The Talk

The Talk is easier when you prepare beforehand, and then just do it

You’re feeling it’s time, but it’s a hard one to wrap your head around. He’s asking questions, she’s developing…Your child, who you still think is too young for some of this, is about ready for…the talk. Yes, the sex talk. But in reality, this should be an ongoing discussion starting at a young age and continue on through the years, not a one time talk. No parent looks forward to this, it’s uncomfortable for everyone. But you have to be able to talk to your kid about this stuff, you know the alternative – learning it on his or her own and that can sometimes be a dangerous thing.

Depending on your child’s age and what he or she knows already, you’re going to talk about different things. Hopefully, if you have an older teen, you’ve begun this discussion already. And that’s what it should be, an ongoing, open ended discussion. Sure, you may start with some mechanics of how babies are made, but then you may go into things like buying condoms and practicing safe sex.

Talking to elementary age kids…

Your five year old may want to know how babies are made. Here is where you can talk to your young child about some basic anatomy, including eggs and sperm. You don’t have to go into detail but should answer questions. See what your child wants to know and that will be your gauge for how much information to give. As kids get older, they may have more in depth questions. An eight or nine year old may know much more than you think they do. Also, puberty is around the corner, and kids need to go into this empowered, not ignorant. Use those ‘”teachable moments,” like if your daughter sees your tampons in your purse or your son sees people kissing in public.
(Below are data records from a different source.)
(** The last reference to an inode is given up only when it has no dentry. *)
Lemma iput_effect_aliases iext s s' x i :
  inode_inv iext s → inodes s !! x = Some i → 0 < iext x → inodes s' = iput_effect s x i →
  ∀ k, aliases s' k = aliases s k.
Proof.
  intros Hi Hx Hext E k. pose proof (ii_ok _ _ Hi _ _ Hx) as [_ _ _ Hc _ _].
  unfold aliases. rewrite E. unfold iput_effect.
  destruct (i_count i =? 1) eqn:Ec; simpl; [|map_cases; [by rewrite Hx|done]].
  bool_to_prop. destruct (drop_frees s i); (map_cases; [|done]); rewrite Hx; simpl; [|done].
  destruct (i_dentry i); [done|]. simpl in Hc. lia.
Qed.

Lemma inode_inv_unalias iext s s' x i a :
  inode_inv iext s → inodes s !! i = Some x → a ∈ i_dentry x → NoDup (i_dentry x) →
  inodes s' = <[i := x <| i_dentry ::= list_del a |>]> (inodes s) → same_ilists s s' →
  inode_inv (bump i 1 iext) s'.
Proof.
  intros Hi Hx Ha Hnd E Hsame. pose proof (ii_ok _ _ Hi _ _ Hx) as [H1 H2 H3 H4 H5 H6].
  pose proof (length_list_del _ _ Hnd Ha).
  apply (inode_inv_set iext _ s _ i x _ Hi Hx E); try done.
  - split; simpl; rewrite ?bump_same; try done; lia.
  - intros y Hy. by rewrite bump_other.
Qed.

Lemma alias_elem dext s x d :
  dcache_inv dext s → dentries s !! x = Some d → d_alias d ≠ NULL →
  ∃ i, inodes s !! d_alias d = Some i ∧ x ∈ i_dentry i ∧ NoDup (i_dentry i).
Proof.
  intros Hd Hx Hn.
  assert (x ∈ aliases s (d_alias d)) as Hin.
  { apply (linked_iff _ _ (dc_alias _ _ Hd)). unfold alias_node, on_alias. rewrite Hx. simpl.
    by rewrite (proj2 (Z.eqb_neq _ _) Hn). }
  pose proof (linked_nodup _ _ (dc_alias _ _ Hd) (d_alias d)) as Hnd. unfold aliases in *.
  destruct (inodes s !! d_alias d) as [i|]; [by exists i|]. by apply elem_of_nil in Hin.
Qed.

Lemma iframe_anon s s' sb : iframe s s' → chain s' (InAnon sb) = chain s (InAnon sb).
Proof.
  intros Hf. apply (f_equal supers) in Hf. simpl in Hf.
  apply (f_equal (lookup sb)) in Hf. rewrite !lookup_fmap in Hf. simpl.
  destruct (supers s' !! sb) as [b'|], (supers s !! sb) as [b|]; try done. simpl in *.
  apply (inj Some), (f_equal s_anon) in Hf. done.
Qed.

(** The inodes after the dentry [x] let go of its inode [k]. *)
Definition let_go (x k : ptr) (s : kstate) : gmap Z inode :=
  match inodes s !! k with
  | Some i =>
      let i' := i <| i_dentry ::= list_del x |> in
      iput_effect (s <| inodes ::= <[k := i']> |>) k i'
  | None => inodes s
  end.
(* ===== verification/DcacheOps.v ===== *)
(** * Creating and finding dentries

    Allocation, instantiation, hashing and lookup of dentries: what each does
    to the cache, that it keeps the invariant, and that a lookup finds a hashed
    dentry by its name. *)

From S2P Require Import Prelude KString Kernel Links Inode InodeInv Dcache DcacheInv.

(** ** References *)

Lemma count_inc d : d <| d_count ::= Z.add 1 |> = d <| d_count ::= λ c, c + 1 |>.
Proof. destruct d. unfold upd. simpl. f_equal. lia. Qed.

Lemma wp_dget dext iext x d s :
  vfs_inv dext iext s → dentries s !! x = Some d → d_count d ≠ 0 →
  wp (dget x) (λ r s', r = x ∧ s' = s <| dentries ::= <[x := d <| d_count ::= Z.add 1 |>]> |> ∧
                       vfs_inv (bump x 1 dext) iext s') s.
Proof.
  intros Hv Hx Hc. pose proof (dc_ok _ _ (vi_dcache _ _ _ Hv) _ _ Hx) as Hok.
  unfold dget. rewrite (proj2 (Z.eqb_neq _ _) (dentry_addr _ _ _ _ (vi_dcache _ _ _ Hv) Hx)).
  wp_run. wp_bug; [by apply Z.eqb_neq|]. wp_run. split_and!; [done..|].
  apply (vfs_inv_count dext iext s _ x d 1); [done|done|pose proof (do_ext _ _ _ _ Hok); lia|].
  by rewrite count_inc.
Qed.

(** ** Allocation *)

(** The parent's side of a new child. *)
Definition adopt (x : ptr) (pd : dentry) : dentry :=
  pd <| d_count ::= Z.add 1 |> <| d_subdirs ::= cons x |>.

Record new_dentry (x : ptr) (d : dentry) : Prop := mkNewDentry {
  nd_count : d_count d = 1;
  nd_unhashed : d_unhashed d = true;
  nd_hash : d_hash_node d = Unlinked;
  nd_inode : d_inode d = NULL;
  nd_alias : d_alias d = NULL;
  nd_lru : d_lru d = false;
  nd_sub : d_subdirs d = [];
  nd_parent : (d_child d = d_parent d ∧ d_parent d ≠ NULL ∧ d_parent d ≠ x) ∨
              (d_child d = NULL ∧ d_parent d = x)
}.
(** ** One dentry *)

Lemma wp_prune_one dext iext x d s :
  vfs_inv dext iext s → dentries s !! x = Some d → d_count d = 0 → d_lru d = false →
  wp (prune_one_dentry x) (λ _ s', reclaimed dext iext s s' ∧ dentries s' !! x = None ∧
    (weight s' < weight s)%nat) s.
Proof.
  intros Hv Hx Hc Hl. unfold prune_one_dentry. wp_step.
  eapply wp_mono; [by apply (wp___d_drop _ _ _ _ _ Hv Hx)|]. intros _ s1 (_ & Hv1 & Hf1 & _ & E1).
  set (d1 := if d_unhashed d then d else unhash d) in *.
  assert (d_count d1 = 0 ∧ d_lru d1 = false ∧ d_unhashed d1 = true ∧ dweight d1 = dweight d ∧
    d_parent d1 = d_parent d ∧ d_sb d1 = d_sb d) as (C1 & L1 & U1 & W1 & P1 & B1).
  { unfold d1. destruct (d_unhashed d) eqn:Eu; [done|].
    split_and!; [done|done|by apply has_flag_set| |done|done].
    unfold dweight. simpl. by rewrite has_flag_set_other. }
  clearbody d1. assert (dentries s1 !! x = Some d1) as Hx1 by (by rewrite E1, lookup_insert_eq).
  pose proof (dc_ok _ _ (vi_dcache _ _ _ Hv1) _ _ Hx1) as [Hfl _ _ Hpar He Hcnt].
  assert (d_subdirs d1 = [] ∧ dext x ≤ 0) as [Hsub Hzero].
  { rewrite C1 in Hcnt. destruct (d_subdirs d1); cbn [length] in Hcnt; [split; [done|]|]; lia. }
  rewrite U1 in Hfl. symmetry in Hfl. apply bool_decide_eq_true in Hfl.
  assert (reclaimed dext iext s s1) as Hr1.
  { apply (reclaimed_one _ _ _ _ x d d1 Hx); [done|lia|done..]. }
  pose proof (rc_weight _ _ _ _ Hr1) as Hw1.
  wp_step. eapply wp_mono; [by apply (wp_kill_dentry _ _ x d1 s1 Hv1)|].
  intros p s2 (-> & Hv2 & Hf2 & E2 & _).
  pose proof (weight_pruned _ _ _ _ _ Hx1 E2) as Hw2. pose proof (dweight_bounds d1) as Hb.
  assert (survive dext s1 s2) as Hs2 by (by eapply survive_pruned).
  assert (kept s1 s2) as Hd2 by (by eapply kept_pruned).
  assert (dentries s2 !! x = None) as Hg2 by (rewrite E2; apply lookup_delete_eq).
  unfold inherit in Hv2. destruct (d_parent d1 =? x) eqn:Ep; bool_to_prop; cbn [negb].
  { rewrite decide_True in Hv2 by done. wp_step. split_and!; [|done|lia].
    apply (reclaimed_trans _ _ _ s1); [done|]. split; try done. lia. }
  rewrite decide_False in Hv2 by done.
  destruct Hpar as [(Ec & Hn & _)|[_ ?]]; [|done].
  destruct (parent_elem _ _ _ _ (vi_dcache _ _ _ Hv1) Hx1) as (pd & Hpd & _); [congruence|].
  rewrite Ec in Hpd. pose proof (do_ext _ _ _ _ (dc_ok _ _ (vi_dcache _ _ _ Hv1) _ _ Hpd)) as Hpe.
  assert (is_Some (dentries s2 !! d_parent d1)) as [pd2 Hpd2].
  { rewrite E2, pruned_other, decide_True by done. rewrite Hpd. by eexists. }
  eapply wp_mono; [apply (wp_dput _ _ _ _ _ Hv2 Hpd2); rewrite bump_same; lia|].
  intros _ s3 (Hv3 & Hf3 & Hd3 & Hs3 & _ & Hw3).
  assert (∀ z, bump (d_parent d1) (-1) (bump (d_parent d1) 1 dext) z = dext z) as Eb.
  { intros z. rewrite bump_bump. apply bump_0. }
  split_and!; [| |lia].
  - apply (reclaimed_trans _ _ _ s1); [done|]. split; [|by etrans|by etrans| |lia].
    + by eapply dcache_inv_refs.
    + apply (survive_trans _ _ s2); [done|]. intros z. rewrite <-Eb. apply Hs3.
  - apply not_elem_of_dom. intros Hin%(kept_dom _ _ Hd3)%elem_of_dom. rewrite Hg2 in Hin. by destruct Hin.
Qed.

(** ** The LRU list *)

Lemma lru_dentry dext iext s x :
  vfs_inv dext iext s → x ∈ dentry_unused s → ∃ d, dentries s !! x = Some d ∧ d_lru d = true.
Proof.
  intros [Hd _] Hx. change (x ∈ lru s tt) in Hx. apply (linked_iff _ _ (dc_lru _ _ Hd)) in Hx.
  unfold lru_node, on_lru in Hx. destruct (dentries s !! x) as [d|]; [|done]. simpl in Hx.
  exists d. by destruct (d_lru d).
Qed.

(** A dentry leaves the list. *)
Definition off_lru (x : ptr) (d : dentry) (s : kstate) : kstate :=
  s <| dentry_unused ::= list_del x |> <| dentries ::= <[x := d <| d_lru := false |>]> |>
    <| nr_unused_dentry ::= λ n, n - 1 |>.

Lemma off_lru_inv dext iext x d s :
  vfs_inv dext iext s → dentries s !! x = Some d → d_lru d = true →
  vfs_inv dext iext (off_lru x d s) ∧ reclaimed dext iext s (off_lru x d s).
Proof.
  intros Hv Hx Hl. assert (vfs_inv dext iext (off_lru x d s)) as Hv'.
  { by apply (vfs_inv_lru_del dext iext s _ x d). }
  split; [done|]. by apply (reclaimed_one _ _ _ _ x d (d <| d_lru := false |>) Hx).
Qed.

(** A dentry that is off the list comes to its head. *)
Lemma on_lru_inv dext iext x d d' s s' :
  vfs_inv dext iext s → dentries s !! x = Some d → d_lru d = false →
  (d' = d <| d_lru := true |> ∨
   d' = d <| d_flags ::= λ f, clear_flag f DCACHE_REFERENCED |> <| d_lru := true |>) →
  s' = s <| dentry_unused ::= cons x |> <| dentries ::= <[x := d']> |>
         <| nr_unused_dentry ::= Z.add 1 |> →
  vfs_inv dext iext s' ∧ reclaimed dext iext s s'.
Proof.
  intros Hv Hx Hl Hd' ->. pose proof (dc_ok _ _ (vi_dcache _ _ _ Hv) _ _ Hx) as Hok.
  match goal with |- vfs_inv _ _ ?st ∧ _ => assert (vfs_inv dext iext st) as Hv' end.
  { apply (vfs_inv_lru_add dext iext s _ x d d'); try done; [by destruct Hd' as [->| ->]..| |].
    - destruct Hok, Hd' as [->| ->]; split; try done. etrans; [|exact do_flag].
      by apply has_flag_clear_other.
    - simpl. lia. }
  split; [done|]. apply (reclaimed_one _ _ _ _ x d d' Hx); try done; [|by destruct Hd' as [->| ->]..].
  destruct Hd' as [->| ->]; [done|]. unfold dweight. simpl. rewrite has_flag_clear.
  destruct (has_flag _ _); lia.
Qed.

(** ** prune_dcache *)

(** There is something to reclaim at the end of the list. *)
Definition tail_free (s : kstate) : Prop :=
  ∃ x d, last (dentry_unused s) = Some x ∧ dentries s !! x = Some d ∧ d_count d = 0.

(** What is done with the dentry taken from the end. *)
Lemma wp_prune_step dext iext x d s :
  vfs_inv dext iext s → dentries s !! x = Some d → d_lru d = false →
  wp (if negb (d_count d =? 0) then mret tt
      else if has_flag (d_flags d) DCACHE_REFERENCED then
        mod_dentry x (λ d, d <| d_flags ::= λ f, clear_flag f DCACHE_REFERENCED |>) ;;
        d_lru_add x ;;
        modify (λ s, s <| nr_unused_dentry ::= Z.add 1 |>)
      else prune_one_dentry x)
    (λ _ s', reclaimed dext iext s s' ∧ (d_count d = 0 → (weight s' < weight s)%nat)) s.
Proof.
  intros Hv Hx Hl. destruct (d_count d =? 0) eqn:Ec; bool_to_prop; cbn [negb].
  2: { wp_step. split; [by apply reclaimed_refl|done]. }
  destruct (has_flag (d_flags d) DCACHE_REFERENCED) eqn:Er.
  - unfold d_lru_add. wp_run.
    match goal with |- reclaimed _ _ _ ?st ∧ _ => set (s2 := st) end.
    set (d2 := d <| d_flags ::= λ f, clear_flag f DCACHE_REFERENCED |> <| d_lru := true |>).
    assert (dentries s2 = <[x := d2]> (dentries s)) as E by (simpl; by rewrite insert_insert_eq).
    split.
    + apply (on_lru_inv dext iext x d d2 s s2 Hv Hx Hl); [by right|].
      unfold s2. kstate_eq. by rewrite insert_insert_eq.
    + intros _. pose proof (weight_update _ _ _ _ _ Hx E) as Hw. unfold dweight in Hw.
      unfold d2 in Hw. simpl in Hw. rewrite has_flag_clear, Er in Hw. lia.
  - eapply wp_mono; [by apply (wp_prune_one _ _ x d s Hv Hx)|]. intros _ s2 (? & _ & ?). by split.
Qed.

Lemma wp_prune_dcache dext iext count s :
  vfs_inv dext iext s →
  wp (prune_dcache count) (λ _ s', reclaimed dext iext s s' ∧
    ((0 < count)%nat → tail_free s → (weight s' < weight s)%nat)) s.
Proof.
  revert s. induction count as [|n IH]; intros s Hv; cbn [prune_dcache].
  { wp_step. split; [by apply reclaimed_refl|lia]. }
  wp_step. wp_step. destruct (last (dentry_unused s)) as [x|] eqn:El.
  2: { wp_step. split; [by apply reclaimed_refl|]. intros _ (x & d & E & _). congruence. }
  destruct (lru_dentry _ _ _ x Hv) as (d & Hx & Hl); [by apply last_Some_elem_of|].
  destruct (off_lru_inv _ _ _ _ _ Hv Hx Hl) as [Hv1 Hr1].
  assert (dentries (off_lru x d s) !! x = Some (d <| d_lru := false |>)) as Hx1 by (apply lookup_insert_eq).
  unfold d_lru_del. wp_step. wp_step. wp_step. wp_step; [exact Hx|]. wp_step. wp_step.
  fold (off_lru x d s). generalize dependent (off_lru x d s). intros s1 Hv1 Hr1 Hx1.
  wp_step. wp_step; [exact Hx1|]. wp_step.
  eapply wp_mono; [by apply (wp_prune_step _ _ x _ s1 Hv1 Hx1)|].
  intros _ s2 [Hr2 Hw2]. eapply wp_mono; [apply IH, Hr2|]. intros _ s3 [Hr3 _].
  split; [apply (reclaimed_trans _ _ _ s1); [done|]; by apply (reclaimed_trans _ _ _ s2)|].
  intros _ (x' & d' & E & Hd' & Hc). simplify_eq. specialize (Hw2 Hc).
  pose proof (rc_weight _ _ _ _ Hr1). pose proof (rc_weight _ _ _ _ Hr3). lia.
Qed.
(** Ascending from [x] goes on with its next sibling. *)
Lemma wp_walk_ascend s p pd x d pre next Q :
  dentries s !! x = Some d → d_child d = p → d_parent d = p → dentries s !! p = Some pd →
  d_subdirs pd = pre ++ x :: next → NoDup (d_subdirs pd) → Q (p, next) s → wp (walk_ascend x) Q s.
Proof.
  intros Hx Hc Hp Hpd Hsub Hnd HQ. unfold walk_ascend. wp_step. wp_step; [exact Hx|]. rewrite Hc, Hp.
  wp_step. wp_step; [exact Hpd|]. wp_step. rewrite Hsub in *. rewrite list_after_app; [done|].
  apply NoDup_app in Hnd as (_ & Hnd & _). intros Hin. apply (Hnd x Hin). left.
Qed.

(** ** d_genocide *)

(** The walk enters and counts down the dentries that a lookup can find. *)
Definition live (s : kstate) (x : ptr) : bool :=
  match dentries s !! x with
  | Some d => negb (d_unhashed d || (d_inode d =? NULL))
  | None => false
  end.

Fixpoint victims (s : kstate) (f : forest) : list ptr :=
  match f with
  | Nil => []
  | Tree x c r => (if live s x then victims s c ++ [x] else []) ++ victims s r
  end.

Definition dec (s : kstate) (x : ptr) : kstate :=
  s <| dentries ::= alter (λ d, d <| d_count ::= λ c, c - 1 |>) x |>.
Definition dec_all (s : kstate) (l : list ptr) : kstate := foldl dec s l.

Lemma wp_d_dec x d Q s : dentries s !! x = Some d → Q tt (dec s x) → wp (d_dec x) Q s.
Proof.
  intros Hx HQ. unfold d_dec. wp_step; [exact Hx|].
  match goal with |- Q _ ?st => assert (st = dec s x) as -> end; [|done].
  unfold dec. kstate_eq. apply map_eq. intros y. map_cases; [by rewrite lookup_alter_eq, Hx|].
  by rewrite lookup_alter_ne.
Qed.

Lemma dec_tree s x : same_tree s (dec s x).
Proof.
  intros y d Hy. unfold dec. simpl. destruct (decide (x = y)) as [->|Hne].
  - rewrite lookup_alter_eq, Hy. by eexists.
  - rewrite lookup_alter_ne by done. by exists d.
Qed.

Lemma same_tree_trans s1 s2 s3 : same_tree s1 s2 → same_tree s2 s3 → same_tree s1 s3.
Proof.
  intros H1 H2 x d Hx. destruct (H1 _ _ Hx) as (d2 & Hx2 & ? & ? & ?).
  destruct (H2 _ _ Hx2) as (d3 & Hx3 & ? & ? & ?). exists d3. split_and!; congruence.
Qed.

Lemma dec_all_tree s l : same_tree s (dec_all s l).
Proof.
  revert s. induction l as [|x l IH]; intros s; [by intros y d Hy; exists d|]. simpl.
  eapply same_tree_trans; [apply dec_tree|apply IH].
Qed.

Lemma dec_live s x y : live (dec s x) y = live s y.
Proof.
  unfold live, dec. simpl. destruct (decide (x = y)) as [->|Hne].
  - rewrite lookup_alter_eq. by destruct (dentries s !! y).
  - by rewrite lookup_alter_ne.
Qed.

Lemma dec_all_live s l y : live (dec_all s l) y = live s y.
Proof. revert s. induction l as [|x l IH]; intros s; [done|]. simpl. by rewrite IH, dec_live. Qed.

Lemma dec_all_victims s l f : victims (dec_all s l) f = victims s f.
Proof. induction f as [|x c IHc r IHr]; [done|]. simpl. by rewrite dec_all_live, IHc, IHr. Qed.

Lemma wp_genocide_forest root f : ∀ s p pd pre n Q,
  shaped s p f → dentries s !! p = Some pd → d_subdirs pd = pre ++ roots f → NoDup (d_subdirs pd) →
  root ∉ nodes f →
  wp (loop n (d_genocide_body root) (p, [])) Q (dec_all s (victims s f)) →
  wp (loop (2 * length (nodes f) + n) (d_genocide_body root) (p, roots f)) Q s.
Proof.
  induction f as [|x c IHc r IHr]; intros s p pd pre n Q Hs Hpd Hsub Hnd Hroot HQ; [done|].
  simpl in Hs, Hroot. destruct Hs as ((d & Hx & Ec & Ep & Es & Hndc) & Hc & Hr).
  assert (x ≠ root ∧ (root ∉ nodes c) ∧ (root ∉ nodes r)) as (Hxr & Hrc & Hrr) by set_solver.
  simpl in Hsub. assert (d_subdirs pd = (pre ++ [x]) ++ roots r) as Hsub' by (by rewrite <-app_assoc).
  assert (live s x = negb (d_unhashed d || (d_inode d =? NULL))) as El by (unfold live; by rewrite Hx).
  simpl in HQ. rewrite El in HQ. cbn [nodes length]. rewrite length_app.
  replace (2 * S (length (nodes c) + length (nodes r)) + n)%nat
    with (S (2 * length (nodes c) + S (2 * length (nodes r) + n))) by lia.
  cbn [loop roots]. wp_step. unfold d_genocide_body at 1. wp_step. wp_step; [exact Hx|].
  destruct (d_unhashed d || (d_inode d =? NULL)); cbn [negb] in HQ.
  { wp_step. apply (wp_loop_more _ (2 * length (nodes r) + n)); [|lia].
    by apply (IHr s p pd (pre ++ [x])). }
  unfold dec_all in HQ. rewrite !foldl_app in HQ. simpl in HQ. fold (dec_all s (victims s c)) in HQ.
  rewrite Es. destruct (roots c) as [|y l] eqn:Erc.
  - destruct c; [|done]. simpl in HQ. wp_step. apply (wp_d_dec x d); [done|]. wp_step.
    apply (wp_loop_more _ (2 * length (nodes r) + n)); [|lia].
    destruct (dec_tree s x _ _ Hpd) as (pd' & Hpd' & _ & _ & Epd).
    apply (IHr (dec s x) p pd' (pre ++ [x])); try congruence.
    + eapply shaped_same; [apply dec_tree|done].
    + by rewrite (dec_all_victims s [x] r : victims (dec s x) r = victims s r).
  - wp_step. apply (IHc s x d []); try congruence; [by rewrite Es|]. cbn [loop]. wp_step.
    set (s1 := dec_all s (victims s c)) in *.
    destruct (dec_all_tree s (victims s c) _ _ Hx) as (d1 & Hx1 & F1 & F2 & F3).
    destruct (dec_all_tree s (victims s c) _ _ Hpd) as (pd1 & Hpd1 & G1 & G2 & G3). fold s1 in Hx1, Hpd1.
    unfold d_genocide_body at 1. rewrite (proj2 (Z.eqb_neq _ _) Hxr). cbn [negb]. wp_step.
    apply (wp_walk_ascend s1 p pd1 x d1 pre (roots r)); try congruence.
    wp_step. apply (wp_d_dec x d1); [done|]. wp_step.
    destruct (dec_tree s1 x _ _ Hpd1) as (pd2 & Hpd2 & _ & _ & Epd).
    apply (IHr (dec s1 x) p pd2 (pre ++ [x])); try congruence.
    + eapply shaped_same; [apply dec_tree|]. eapply shaped_same; [apply dec_all_tree|done].
    + rewrite (dec_all_victims s1 [x] r : victims (dec s1 x) r = _). unfold s1 at 2.
      by rewrite dec_all_victims.
Qed.

Definition live_child (s : kstate) (x y : ptr) : Prop := child s x y ∧ live s y = true.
The trick here is to give them the right information without bombarding them or freaking them out. They’ll hear stuff at school or from friends with older siblings or friends who may be just a bit more savvy. The Internet is full of images that can be easily found or stumbled upon. Things are taken much better from parents, even though it can be awkward. Don’t necessarily wait for them to ask, that may never happen, but you can open things up for discussion, with a book or those teachable moments. Many schools teach health, use that as a prompt.

Giving teens the talk…

Talking to your teen about sex will probably make you blush and wish you could hide, but you’ve got to do it. Sure, they probably know the basics by now, but there’s a lot more than that. The proverbial locker room talk still exists and it happens much more than in the locker room – on the bus, during class, with their friends – teens talk about sex. Help them not only get the facts right, but try to instill some sort of a moral compass at the same time.

  • Reiterate that if it involves a sexual organ, it’s sex. Many kids don’t believe that oral sex is sex. It is. Make sure they know this and the repercussions of it, including health risks and the intimacy factor. And just because they say everyone else is doing it does not make it okay.
  • Talk about more than the biological and physical aspects of engaging in sex. Word gets out, pictures get out. Girls and boys talk and people break up. Reputations can be affected. But remember, some kids are in long term loving relationships and things progress. Discuss these things with your teen and help them realize that it’s okay to wait.
  • Tough topics – Your teen may need to talk about some things that are tough, and it’s important to let them know you are there for them. Anything from wondering if they may be gay to knowing what to do if they think they are ready for sex to feeling pressures or guilt about past behaviors. Try to be nonjudgmental and let your child know he or she can always come to you.

The talk can be uncomfortable to say the least. You may be shocked to hear what some kids are doing, even your own, but if you can start talking early, maybe some things that would be regretted can be prevented. Be brave, you can do this!